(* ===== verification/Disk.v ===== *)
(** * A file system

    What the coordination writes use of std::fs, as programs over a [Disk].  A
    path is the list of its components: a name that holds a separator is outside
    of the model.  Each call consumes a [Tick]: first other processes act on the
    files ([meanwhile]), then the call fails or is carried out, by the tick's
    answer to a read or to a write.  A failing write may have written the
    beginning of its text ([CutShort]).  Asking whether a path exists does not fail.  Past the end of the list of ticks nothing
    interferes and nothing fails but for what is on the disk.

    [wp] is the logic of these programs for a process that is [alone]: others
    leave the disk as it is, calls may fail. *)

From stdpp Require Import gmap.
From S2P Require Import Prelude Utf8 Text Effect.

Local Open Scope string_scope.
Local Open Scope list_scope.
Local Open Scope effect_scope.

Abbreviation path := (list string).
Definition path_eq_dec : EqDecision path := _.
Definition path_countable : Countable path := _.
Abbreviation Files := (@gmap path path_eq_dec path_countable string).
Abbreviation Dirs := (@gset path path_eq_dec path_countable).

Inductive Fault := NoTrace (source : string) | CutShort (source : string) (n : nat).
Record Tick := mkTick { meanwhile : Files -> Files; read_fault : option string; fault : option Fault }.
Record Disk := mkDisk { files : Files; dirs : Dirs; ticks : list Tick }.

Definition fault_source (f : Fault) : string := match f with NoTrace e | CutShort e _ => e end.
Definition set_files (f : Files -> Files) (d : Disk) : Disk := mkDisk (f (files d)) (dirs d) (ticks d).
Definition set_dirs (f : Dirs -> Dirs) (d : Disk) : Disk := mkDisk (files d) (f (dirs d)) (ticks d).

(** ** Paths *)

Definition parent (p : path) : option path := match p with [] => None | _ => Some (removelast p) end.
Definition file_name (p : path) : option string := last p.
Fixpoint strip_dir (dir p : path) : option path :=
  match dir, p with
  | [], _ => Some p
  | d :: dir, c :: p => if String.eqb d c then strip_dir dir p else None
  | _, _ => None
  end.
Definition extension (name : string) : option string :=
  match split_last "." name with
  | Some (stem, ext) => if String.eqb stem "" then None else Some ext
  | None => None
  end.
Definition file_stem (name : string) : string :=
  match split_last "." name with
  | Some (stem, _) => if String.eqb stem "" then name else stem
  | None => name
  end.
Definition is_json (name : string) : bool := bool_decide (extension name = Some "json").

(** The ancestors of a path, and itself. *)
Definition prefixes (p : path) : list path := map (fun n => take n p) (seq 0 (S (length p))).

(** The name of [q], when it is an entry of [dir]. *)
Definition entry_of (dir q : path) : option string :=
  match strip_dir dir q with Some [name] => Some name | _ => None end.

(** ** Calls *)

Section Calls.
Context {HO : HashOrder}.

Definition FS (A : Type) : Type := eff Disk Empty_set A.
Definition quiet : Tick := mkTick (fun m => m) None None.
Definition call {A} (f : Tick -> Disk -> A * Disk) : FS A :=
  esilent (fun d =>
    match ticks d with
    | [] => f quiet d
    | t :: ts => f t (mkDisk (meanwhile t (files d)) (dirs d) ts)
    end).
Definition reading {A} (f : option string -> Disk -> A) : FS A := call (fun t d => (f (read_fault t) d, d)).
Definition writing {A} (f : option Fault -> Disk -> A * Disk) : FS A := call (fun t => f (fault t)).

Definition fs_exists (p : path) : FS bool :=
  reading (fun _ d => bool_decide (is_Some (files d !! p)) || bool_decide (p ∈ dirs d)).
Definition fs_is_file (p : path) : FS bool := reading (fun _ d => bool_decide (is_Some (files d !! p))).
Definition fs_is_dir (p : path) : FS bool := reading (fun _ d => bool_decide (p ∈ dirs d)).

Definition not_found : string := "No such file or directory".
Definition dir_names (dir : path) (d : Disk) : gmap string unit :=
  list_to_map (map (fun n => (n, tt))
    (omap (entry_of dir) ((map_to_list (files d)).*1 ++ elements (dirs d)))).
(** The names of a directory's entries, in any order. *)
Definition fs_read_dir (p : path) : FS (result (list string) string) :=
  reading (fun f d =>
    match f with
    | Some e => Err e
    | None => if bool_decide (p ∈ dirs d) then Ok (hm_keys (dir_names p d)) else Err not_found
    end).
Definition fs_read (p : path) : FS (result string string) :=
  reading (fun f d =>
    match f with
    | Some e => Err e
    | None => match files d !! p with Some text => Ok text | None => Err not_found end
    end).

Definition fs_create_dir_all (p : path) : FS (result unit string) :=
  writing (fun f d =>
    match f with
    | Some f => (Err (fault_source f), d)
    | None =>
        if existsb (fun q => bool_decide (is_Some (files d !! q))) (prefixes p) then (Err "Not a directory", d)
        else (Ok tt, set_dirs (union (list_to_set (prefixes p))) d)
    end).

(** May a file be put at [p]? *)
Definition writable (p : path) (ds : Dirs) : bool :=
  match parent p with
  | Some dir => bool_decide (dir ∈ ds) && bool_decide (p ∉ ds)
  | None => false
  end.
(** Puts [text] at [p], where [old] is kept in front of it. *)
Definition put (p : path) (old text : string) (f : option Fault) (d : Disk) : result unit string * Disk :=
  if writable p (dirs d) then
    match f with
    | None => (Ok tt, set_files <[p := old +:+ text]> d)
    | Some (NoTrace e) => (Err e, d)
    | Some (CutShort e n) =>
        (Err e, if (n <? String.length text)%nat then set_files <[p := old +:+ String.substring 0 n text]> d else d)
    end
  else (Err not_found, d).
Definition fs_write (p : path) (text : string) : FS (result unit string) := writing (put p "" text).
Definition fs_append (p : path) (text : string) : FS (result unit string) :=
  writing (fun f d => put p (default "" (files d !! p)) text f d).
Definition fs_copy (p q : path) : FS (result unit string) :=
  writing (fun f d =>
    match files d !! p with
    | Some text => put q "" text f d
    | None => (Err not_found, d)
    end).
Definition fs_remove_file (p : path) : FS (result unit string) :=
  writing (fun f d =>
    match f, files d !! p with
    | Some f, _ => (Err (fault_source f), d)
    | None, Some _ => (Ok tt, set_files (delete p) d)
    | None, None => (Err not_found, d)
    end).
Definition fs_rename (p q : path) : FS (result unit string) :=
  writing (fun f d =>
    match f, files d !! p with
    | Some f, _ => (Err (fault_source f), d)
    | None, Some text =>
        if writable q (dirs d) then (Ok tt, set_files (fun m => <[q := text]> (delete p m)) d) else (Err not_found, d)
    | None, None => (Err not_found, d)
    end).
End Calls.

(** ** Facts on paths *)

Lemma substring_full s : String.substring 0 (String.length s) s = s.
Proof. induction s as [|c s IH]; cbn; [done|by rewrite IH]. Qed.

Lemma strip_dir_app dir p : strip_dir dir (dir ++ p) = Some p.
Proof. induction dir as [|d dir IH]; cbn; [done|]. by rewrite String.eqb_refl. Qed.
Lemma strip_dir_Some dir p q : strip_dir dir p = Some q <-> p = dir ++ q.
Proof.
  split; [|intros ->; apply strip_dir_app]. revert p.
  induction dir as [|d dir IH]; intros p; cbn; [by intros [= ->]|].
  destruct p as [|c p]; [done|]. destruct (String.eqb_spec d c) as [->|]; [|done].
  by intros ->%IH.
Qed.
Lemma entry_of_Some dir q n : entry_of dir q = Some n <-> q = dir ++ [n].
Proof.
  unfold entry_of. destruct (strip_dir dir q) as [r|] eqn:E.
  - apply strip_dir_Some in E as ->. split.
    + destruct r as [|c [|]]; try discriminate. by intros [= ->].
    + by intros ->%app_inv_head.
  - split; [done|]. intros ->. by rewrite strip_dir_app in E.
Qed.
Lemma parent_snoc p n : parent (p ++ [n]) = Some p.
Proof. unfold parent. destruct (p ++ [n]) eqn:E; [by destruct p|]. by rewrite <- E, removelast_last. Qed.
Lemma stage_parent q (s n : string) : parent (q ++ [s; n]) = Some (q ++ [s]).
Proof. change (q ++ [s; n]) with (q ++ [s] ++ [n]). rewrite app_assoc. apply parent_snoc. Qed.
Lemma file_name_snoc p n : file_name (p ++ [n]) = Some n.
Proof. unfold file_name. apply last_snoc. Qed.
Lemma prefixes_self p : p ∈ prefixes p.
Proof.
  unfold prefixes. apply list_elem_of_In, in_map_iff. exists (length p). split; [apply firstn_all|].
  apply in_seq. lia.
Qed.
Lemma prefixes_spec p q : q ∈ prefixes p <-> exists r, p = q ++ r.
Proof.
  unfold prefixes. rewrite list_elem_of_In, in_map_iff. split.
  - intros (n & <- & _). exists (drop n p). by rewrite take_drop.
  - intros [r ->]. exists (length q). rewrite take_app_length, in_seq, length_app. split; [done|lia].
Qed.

Work item: Please set down again, word for word, only the lines from the start of the entries through the line with "files ([meanwhile]), then", both ends included.

Result below:
(* ===== verification/Disk.v ===== *)
(** * A file system

    What the coordination writes use of std::fs, as programs over a [Disk].  A
    path is the list of its components: a name that holds a separator is outside
    of the model.  Each call consumes a [Tick]: first other processes act on the
    files ([meanwhile]), then the call fails or is carried out, by the tick's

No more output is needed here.